• _Description of the task_:
Within the listing below, please copy exactly the lines between the line holding "- rewrite run_items_cons" and the line holding "revert j; induction", inclusive.
##### Recorded data #####
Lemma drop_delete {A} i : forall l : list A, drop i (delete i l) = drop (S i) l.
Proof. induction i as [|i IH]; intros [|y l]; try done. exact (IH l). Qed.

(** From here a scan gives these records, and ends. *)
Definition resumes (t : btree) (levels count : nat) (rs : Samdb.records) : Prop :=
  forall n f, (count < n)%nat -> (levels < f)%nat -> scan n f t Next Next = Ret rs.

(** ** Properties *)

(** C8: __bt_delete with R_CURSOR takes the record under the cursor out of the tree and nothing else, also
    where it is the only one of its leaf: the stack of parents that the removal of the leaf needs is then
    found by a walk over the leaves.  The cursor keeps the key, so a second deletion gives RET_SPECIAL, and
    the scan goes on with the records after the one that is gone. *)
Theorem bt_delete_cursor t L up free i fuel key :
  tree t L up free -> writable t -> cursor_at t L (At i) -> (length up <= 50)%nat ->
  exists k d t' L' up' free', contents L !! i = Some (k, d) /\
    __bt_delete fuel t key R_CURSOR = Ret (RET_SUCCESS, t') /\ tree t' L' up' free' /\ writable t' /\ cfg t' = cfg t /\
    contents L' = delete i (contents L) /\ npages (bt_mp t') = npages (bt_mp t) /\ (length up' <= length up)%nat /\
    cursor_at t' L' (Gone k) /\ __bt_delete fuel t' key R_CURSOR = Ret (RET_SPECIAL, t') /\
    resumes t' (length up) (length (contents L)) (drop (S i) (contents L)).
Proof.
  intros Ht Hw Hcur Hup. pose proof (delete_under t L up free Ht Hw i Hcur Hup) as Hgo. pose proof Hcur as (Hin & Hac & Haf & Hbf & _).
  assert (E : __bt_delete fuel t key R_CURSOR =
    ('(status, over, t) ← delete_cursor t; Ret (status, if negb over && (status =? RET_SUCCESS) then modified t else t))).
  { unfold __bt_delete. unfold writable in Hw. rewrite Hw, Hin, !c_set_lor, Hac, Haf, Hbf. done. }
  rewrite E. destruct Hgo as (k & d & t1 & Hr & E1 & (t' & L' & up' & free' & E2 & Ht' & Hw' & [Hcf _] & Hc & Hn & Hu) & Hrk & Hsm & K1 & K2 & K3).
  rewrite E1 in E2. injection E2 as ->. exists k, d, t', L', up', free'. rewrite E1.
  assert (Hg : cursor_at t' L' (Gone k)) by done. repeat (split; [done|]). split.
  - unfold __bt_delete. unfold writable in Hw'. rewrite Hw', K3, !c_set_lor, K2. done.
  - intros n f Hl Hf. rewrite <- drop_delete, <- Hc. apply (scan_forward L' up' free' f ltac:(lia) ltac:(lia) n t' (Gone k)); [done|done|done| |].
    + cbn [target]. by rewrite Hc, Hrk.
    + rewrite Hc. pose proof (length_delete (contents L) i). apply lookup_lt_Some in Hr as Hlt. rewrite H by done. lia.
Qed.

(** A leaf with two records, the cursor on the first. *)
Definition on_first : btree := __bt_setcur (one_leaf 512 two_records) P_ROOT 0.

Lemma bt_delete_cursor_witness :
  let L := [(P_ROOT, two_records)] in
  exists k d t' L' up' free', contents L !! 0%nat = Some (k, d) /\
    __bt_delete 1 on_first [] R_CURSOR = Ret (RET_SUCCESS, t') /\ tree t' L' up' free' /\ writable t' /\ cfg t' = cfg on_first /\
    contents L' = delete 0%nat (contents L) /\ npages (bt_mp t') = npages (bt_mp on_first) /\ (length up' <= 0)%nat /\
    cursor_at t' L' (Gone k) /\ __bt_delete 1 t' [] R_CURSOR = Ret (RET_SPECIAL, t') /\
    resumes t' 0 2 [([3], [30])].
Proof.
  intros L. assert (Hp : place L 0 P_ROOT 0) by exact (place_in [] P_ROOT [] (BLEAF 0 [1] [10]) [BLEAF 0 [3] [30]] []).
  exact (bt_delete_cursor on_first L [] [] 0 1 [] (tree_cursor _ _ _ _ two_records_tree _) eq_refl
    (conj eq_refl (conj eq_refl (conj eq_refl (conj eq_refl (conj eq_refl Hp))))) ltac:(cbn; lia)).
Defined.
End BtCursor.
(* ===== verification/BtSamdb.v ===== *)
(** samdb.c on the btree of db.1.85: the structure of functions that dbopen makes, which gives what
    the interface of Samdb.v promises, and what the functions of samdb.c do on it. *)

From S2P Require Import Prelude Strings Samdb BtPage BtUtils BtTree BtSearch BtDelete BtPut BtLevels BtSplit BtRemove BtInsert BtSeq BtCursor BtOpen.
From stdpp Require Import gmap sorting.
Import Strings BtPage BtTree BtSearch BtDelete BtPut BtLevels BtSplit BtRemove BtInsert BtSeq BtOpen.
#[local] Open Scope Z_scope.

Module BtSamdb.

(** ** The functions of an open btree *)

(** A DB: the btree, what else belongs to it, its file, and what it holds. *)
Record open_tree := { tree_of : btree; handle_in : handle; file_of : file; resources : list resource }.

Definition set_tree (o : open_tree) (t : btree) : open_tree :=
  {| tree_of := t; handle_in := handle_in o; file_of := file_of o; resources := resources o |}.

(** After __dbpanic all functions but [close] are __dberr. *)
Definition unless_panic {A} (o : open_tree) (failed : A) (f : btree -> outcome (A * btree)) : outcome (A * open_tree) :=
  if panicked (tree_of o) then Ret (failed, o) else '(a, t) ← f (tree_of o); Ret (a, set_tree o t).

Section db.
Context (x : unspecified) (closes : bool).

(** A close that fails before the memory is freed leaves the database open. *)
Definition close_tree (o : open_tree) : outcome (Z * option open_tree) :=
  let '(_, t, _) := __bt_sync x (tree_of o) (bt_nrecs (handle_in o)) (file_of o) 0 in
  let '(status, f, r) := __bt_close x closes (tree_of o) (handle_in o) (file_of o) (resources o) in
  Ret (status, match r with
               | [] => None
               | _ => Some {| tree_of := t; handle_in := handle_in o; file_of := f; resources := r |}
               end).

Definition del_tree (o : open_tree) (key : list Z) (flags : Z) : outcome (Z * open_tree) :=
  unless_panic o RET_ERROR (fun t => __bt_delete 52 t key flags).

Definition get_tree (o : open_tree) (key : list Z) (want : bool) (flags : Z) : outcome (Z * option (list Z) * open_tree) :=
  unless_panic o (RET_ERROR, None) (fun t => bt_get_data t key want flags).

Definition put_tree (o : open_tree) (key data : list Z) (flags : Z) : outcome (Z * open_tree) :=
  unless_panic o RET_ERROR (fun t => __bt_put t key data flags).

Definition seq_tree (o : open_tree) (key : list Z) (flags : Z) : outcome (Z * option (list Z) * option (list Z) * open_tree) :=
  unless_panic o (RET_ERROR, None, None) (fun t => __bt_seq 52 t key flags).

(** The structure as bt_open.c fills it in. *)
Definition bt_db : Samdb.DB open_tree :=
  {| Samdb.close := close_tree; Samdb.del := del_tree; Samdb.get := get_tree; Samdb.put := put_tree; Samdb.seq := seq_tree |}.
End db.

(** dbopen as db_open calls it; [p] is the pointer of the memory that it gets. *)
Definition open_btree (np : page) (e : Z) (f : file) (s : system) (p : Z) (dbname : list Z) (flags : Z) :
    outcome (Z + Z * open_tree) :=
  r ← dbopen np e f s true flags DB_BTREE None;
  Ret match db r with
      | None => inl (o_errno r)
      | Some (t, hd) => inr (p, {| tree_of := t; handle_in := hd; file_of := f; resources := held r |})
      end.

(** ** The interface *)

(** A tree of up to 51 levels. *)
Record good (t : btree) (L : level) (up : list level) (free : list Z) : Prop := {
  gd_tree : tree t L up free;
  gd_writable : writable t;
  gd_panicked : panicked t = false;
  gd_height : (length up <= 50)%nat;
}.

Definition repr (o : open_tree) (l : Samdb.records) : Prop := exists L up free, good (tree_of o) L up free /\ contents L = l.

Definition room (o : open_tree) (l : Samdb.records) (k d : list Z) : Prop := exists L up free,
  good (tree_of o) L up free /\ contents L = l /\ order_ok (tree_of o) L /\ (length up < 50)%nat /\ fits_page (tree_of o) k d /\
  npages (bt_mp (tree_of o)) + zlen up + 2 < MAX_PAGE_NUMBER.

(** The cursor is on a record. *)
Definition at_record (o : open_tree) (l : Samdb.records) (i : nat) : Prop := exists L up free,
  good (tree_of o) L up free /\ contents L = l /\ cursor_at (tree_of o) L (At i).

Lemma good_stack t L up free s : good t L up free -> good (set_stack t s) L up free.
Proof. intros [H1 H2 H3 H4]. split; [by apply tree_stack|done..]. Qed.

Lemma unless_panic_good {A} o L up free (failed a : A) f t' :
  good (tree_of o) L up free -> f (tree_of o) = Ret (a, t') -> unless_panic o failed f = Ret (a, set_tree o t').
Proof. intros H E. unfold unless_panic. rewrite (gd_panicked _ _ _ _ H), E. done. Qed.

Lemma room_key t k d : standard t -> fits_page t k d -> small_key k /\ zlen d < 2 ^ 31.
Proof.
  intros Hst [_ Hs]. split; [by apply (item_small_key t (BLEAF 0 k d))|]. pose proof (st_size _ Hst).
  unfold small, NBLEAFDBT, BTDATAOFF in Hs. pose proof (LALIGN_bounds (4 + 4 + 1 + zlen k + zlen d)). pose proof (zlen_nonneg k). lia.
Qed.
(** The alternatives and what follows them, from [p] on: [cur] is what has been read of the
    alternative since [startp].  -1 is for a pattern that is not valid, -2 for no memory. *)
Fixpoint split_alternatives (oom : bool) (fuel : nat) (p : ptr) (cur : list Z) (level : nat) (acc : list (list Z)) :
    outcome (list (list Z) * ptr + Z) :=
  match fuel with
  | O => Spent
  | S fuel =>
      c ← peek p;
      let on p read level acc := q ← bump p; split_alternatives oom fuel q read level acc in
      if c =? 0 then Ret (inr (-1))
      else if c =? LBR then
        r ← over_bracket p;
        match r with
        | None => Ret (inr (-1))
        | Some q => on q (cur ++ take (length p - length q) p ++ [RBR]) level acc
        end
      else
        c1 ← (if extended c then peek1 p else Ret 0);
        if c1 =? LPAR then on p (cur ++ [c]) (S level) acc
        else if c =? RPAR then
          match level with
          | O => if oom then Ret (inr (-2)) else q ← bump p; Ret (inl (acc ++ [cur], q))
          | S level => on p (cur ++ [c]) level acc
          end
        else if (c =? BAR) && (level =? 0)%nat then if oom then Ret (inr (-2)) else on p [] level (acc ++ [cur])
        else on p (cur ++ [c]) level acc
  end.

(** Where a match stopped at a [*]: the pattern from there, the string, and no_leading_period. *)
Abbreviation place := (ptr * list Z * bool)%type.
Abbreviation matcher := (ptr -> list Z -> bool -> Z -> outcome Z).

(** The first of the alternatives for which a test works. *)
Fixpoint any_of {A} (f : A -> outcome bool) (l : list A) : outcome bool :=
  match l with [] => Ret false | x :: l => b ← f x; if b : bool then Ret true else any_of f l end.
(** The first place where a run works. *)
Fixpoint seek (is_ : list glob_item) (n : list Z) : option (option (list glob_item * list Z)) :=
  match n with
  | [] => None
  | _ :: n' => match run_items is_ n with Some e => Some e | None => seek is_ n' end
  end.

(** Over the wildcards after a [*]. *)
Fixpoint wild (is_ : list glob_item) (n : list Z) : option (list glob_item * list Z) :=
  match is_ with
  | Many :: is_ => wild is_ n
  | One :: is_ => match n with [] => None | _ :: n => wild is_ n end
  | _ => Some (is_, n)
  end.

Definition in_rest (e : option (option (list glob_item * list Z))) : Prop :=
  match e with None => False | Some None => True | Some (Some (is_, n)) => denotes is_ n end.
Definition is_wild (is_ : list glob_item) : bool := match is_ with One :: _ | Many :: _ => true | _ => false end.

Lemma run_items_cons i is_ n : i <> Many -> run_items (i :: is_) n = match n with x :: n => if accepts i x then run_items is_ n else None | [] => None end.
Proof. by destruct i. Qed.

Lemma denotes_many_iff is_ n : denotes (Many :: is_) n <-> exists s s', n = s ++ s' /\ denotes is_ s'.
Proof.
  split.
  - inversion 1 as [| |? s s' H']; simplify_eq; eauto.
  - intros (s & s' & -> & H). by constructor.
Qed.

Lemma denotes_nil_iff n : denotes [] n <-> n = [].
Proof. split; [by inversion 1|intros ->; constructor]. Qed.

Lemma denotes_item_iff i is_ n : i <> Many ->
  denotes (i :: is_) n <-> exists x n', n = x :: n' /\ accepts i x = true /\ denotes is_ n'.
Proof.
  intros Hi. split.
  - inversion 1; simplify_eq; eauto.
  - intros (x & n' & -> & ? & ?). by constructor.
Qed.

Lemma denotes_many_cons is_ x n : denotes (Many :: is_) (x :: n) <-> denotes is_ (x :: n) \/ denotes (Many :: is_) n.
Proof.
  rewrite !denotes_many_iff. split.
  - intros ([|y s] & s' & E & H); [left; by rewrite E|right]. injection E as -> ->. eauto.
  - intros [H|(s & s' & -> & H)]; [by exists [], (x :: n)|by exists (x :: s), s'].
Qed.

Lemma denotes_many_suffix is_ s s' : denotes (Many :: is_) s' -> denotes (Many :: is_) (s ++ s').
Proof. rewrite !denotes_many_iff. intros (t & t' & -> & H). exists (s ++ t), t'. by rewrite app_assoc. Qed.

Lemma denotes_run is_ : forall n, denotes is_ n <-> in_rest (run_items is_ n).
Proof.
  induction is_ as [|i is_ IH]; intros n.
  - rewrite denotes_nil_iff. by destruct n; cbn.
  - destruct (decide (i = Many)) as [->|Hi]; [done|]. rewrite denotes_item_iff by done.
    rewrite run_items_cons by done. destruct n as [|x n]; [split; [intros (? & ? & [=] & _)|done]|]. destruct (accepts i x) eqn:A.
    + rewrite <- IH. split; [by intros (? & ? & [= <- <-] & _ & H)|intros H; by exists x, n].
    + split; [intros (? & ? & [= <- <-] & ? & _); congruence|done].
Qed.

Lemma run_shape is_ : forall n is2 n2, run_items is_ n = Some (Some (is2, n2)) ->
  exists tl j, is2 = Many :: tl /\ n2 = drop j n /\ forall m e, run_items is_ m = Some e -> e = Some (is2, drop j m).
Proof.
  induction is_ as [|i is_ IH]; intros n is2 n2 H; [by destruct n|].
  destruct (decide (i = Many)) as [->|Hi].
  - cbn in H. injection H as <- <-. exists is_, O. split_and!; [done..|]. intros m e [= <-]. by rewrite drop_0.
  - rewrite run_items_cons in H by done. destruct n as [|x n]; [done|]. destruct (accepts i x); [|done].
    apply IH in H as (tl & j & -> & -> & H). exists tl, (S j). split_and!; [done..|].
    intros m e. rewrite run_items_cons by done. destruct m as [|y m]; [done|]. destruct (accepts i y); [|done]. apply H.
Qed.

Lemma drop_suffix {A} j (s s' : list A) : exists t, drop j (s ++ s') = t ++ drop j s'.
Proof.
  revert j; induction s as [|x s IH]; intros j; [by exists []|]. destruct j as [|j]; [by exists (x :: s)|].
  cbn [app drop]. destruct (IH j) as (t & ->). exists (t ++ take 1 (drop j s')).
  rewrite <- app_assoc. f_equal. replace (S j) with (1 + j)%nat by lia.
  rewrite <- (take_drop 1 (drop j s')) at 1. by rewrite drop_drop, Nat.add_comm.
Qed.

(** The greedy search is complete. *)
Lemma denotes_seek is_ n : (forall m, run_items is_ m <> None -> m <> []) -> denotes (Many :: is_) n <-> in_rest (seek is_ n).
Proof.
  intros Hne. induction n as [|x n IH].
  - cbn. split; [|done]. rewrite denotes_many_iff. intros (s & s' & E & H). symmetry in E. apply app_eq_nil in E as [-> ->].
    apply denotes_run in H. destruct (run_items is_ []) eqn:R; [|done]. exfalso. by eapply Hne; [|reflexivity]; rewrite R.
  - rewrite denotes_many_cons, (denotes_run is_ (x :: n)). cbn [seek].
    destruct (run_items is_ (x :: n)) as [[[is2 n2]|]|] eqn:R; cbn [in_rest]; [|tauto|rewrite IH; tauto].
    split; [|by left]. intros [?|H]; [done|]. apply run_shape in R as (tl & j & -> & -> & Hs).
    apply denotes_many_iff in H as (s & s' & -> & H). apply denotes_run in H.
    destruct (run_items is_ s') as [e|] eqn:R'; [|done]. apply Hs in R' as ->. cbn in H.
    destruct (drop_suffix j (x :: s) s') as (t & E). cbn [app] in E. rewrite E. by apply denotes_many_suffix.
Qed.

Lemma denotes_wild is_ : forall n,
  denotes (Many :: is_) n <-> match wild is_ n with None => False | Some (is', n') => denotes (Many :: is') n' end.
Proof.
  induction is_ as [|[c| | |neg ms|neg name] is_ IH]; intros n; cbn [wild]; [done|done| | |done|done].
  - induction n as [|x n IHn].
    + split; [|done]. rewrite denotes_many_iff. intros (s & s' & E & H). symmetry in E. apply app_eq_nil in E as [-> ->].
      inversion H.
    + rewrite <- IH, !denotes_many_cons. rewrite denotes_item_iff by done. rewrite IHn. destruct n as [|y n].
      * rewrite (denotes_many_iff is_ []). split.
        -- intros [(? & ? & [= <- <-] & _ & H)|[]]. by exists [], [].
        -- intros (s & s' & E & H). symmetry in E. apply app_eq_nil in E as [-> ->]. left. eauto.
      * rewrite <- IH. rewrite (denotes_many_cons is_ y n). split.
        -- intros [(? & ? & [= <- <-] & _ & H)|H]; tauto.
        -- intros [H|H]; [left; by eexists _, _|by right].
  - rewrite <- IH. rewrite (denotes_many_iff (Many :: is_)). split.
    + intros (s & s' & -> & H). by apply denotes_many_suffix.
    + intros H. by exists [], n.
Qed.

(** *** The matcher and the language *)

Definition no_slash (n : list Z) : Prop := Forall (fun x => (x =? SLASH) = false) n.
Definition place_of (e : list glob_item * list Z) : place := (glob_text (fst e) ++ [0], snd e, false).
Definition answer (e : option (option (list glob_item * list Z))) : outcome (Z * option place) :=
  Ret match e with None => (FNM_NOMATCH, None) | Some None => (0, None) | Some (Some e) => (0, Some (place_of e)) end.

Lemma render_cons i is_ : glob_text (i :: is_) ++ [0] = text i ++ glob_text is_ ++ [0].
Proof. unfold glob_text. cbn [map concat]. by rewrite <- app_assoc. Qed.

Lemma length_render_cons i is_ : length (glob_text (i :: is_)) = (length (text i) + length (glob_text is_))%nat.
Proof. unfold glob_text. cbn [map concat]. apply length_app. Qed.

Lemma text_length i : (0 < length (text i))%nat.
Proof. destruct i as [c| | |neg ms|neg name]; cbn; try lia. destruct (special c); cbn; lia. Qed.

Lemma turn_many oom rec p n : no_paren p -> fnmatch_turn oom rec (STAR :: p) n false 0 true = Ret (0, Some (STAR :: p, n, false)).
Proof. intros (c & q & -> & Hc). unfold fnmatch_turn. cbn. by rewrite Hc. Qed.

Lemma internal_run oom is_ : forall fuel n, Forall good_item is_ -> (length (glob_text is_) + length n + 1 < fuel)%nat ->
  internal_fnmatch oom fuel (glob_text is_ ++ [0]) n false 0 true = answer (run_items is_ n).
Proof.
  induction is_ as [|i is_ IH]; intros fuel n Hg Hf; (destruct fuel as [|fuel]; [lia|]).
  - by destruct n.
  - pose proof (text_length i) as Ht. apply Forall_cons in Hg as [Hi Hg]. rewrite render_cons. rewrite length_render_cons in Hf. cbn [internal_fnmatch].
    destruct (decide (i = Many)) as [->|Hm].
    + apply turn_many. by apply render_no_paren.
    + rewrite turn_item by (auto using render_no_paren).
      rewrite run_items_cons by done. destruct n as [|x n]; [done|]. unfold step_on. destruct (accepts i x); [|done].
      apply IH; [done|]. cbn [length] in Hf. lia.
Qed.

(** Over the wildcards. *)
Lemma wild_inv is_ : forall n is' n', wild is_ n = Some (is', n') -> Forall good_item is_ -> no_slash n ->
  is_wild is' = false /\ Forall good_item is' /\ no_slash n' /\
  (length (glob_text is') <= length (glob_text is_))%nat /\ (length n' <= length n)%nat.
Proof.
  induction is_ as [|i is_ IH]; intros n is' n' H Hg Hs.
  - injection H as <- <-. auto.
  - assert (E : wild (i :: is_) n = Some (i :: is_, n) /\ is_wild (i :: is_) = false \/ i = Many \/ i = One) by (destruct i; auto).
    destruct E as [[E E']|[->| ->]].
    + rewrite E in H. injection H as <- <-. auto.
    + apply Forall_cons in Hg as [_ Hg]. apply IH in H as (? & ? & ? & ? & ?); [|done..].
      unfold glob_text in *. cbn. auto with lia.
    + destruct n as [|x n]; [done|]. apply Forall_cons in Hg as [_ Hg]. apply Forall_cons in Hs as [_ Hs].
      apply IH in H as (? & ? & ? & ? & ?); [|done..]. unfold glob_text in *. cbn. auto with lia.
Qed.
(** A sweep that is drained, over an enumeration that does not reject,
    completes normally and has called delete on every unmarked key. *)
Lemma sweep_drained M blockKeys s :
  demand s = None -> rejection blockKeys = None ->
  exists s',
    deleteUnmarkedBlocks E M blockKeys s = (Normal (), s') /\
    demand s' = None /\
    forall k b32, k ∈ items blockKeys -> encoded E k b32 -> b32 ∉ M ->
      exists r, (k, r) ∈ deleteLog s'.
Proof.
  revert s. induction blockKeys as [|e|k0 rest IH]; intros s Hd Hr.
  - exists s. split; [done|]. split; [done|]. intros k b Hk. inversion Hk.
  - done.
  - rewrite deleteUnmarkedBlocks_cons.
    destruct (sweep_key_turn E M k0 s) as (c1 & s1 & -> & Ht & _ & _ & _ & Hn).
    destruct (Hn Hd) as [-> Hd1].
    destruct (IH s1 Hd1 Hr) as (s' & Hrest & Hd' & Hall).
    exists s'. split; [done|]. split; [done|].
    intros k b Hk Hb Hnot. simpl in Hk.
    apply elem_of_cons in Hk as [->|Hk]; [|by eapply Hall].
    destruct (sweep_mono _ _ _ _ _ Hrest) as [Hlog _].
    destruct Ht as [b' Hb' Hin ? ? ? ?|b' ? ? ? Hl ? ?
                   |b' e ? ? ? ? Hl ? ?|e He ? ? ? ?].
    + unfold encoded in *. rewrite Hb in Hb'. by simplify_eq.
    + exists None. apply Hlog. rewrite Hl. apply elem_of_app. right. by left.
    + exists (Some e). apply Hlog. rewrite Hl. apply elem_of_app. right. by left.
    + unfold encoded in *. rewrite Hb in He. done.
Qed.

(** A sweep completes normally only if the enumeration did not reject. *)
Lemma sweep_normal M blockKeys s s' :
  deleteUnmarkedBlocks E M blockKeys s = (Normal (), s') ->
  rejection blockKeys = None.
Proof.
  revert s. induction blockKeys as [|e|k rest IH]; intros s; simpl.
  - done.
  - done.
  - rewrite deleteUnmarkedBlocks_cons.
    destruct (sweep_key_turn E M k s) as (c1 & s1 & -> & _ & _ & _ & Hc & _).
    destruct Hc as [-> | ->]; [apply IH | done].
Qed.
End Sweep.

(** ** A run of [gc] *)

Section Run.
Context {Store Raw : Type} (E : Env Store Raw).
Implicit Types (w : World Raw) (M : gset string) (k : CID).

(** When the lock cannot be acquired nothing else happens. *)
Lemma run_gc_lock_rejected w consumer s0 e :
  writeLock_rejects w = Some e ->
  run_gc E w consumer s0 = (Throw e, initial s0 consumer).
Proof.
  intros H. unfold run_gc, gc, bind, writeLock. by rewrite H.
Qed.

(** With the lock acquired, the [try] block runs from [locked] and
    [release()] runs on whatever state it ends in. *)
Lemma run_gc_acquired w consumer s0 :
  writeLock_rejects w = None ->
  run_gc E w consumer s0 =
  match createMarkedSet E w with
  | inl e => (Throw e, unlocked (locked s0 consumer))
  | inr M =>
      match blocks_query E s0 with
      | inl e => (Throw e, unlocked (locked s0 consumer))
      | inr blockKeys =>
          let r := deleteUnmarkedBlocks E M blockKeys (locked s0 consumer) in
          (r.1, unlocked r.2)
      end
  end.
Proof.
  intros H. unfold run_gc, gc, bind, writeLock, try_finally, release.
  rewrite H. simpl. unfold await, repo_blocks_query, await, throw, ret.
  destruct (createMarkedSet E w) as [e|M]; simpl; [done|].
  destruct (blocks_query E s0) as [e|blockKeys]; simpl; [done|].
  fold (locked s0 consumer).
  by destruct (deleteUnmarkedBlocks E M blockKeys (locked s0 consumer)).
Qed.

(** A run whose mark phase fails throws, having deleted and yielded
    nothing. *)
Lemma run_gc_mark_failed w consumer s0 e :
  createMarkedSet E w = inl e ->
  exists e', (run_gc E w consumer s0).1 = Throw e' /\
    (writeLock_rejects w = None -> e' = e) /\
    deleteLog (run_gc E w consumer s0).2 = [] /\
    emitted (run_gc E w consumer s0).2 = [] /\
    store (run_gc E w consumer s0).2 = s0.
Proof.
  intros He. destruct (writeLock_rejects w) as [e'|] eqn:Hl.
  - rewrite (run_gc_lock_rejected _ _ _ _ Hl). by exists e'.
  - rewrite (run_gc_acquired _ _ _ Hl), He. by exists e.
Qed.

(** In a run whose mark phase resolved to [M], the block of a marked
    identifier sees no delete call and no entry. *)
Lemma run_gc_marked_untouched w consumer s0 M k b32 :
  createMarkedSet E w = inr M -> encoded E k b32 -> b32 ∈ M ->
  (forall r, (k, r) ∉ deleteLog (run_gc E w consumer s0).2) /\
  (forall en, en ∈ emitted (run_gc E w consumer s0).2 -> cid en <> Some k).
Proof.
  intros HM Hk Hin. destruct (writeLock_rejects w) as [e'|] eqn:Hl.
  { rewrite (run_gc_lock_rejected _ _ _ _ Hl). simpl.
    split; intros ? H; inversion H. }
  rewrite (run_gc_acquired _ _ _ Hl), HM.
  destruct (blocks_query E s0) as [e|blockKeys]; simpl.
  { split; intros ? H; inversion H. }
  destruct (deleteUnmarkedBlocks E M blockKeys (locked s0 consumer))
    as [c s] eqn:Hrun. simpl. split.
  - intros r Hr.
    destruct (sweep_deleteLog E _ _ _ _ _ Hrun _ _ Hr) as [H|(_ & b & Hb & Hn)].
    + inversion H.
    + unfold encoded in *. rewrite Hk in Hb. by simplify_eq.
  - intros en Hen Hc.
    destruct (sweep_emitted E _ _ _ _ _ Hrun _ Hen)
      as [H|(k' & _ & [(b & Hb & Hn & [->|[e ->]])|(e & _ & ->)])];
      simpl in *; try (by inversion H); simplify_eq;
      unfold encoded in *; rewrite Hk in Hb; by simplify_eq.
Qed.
#####
• _Response to this task_:
  - rewrite run_items_cons in H by done. destruct n as [|x n]; [done|]. destruct (accepts i x); [|done].
    apply IH in H as (tl & j & -> & -> & H). exists tl, (S j). split_and!; [done..|].
    intros m e. rewrite run_items_cons by done. destruct m as [|y m]; [done|]. destruct (accepts i y); [|done]. apply H.
Qed.

Lemma drop_suffix {A} j (s s' : list A) : exists t, drop j (s ++ s') = t ++ drop j s'.
Proof.
  revert j; induction s as [|x s IH]; intros j; [by exists []|]. destruct j as [|j]; [by exists (x :: s)|].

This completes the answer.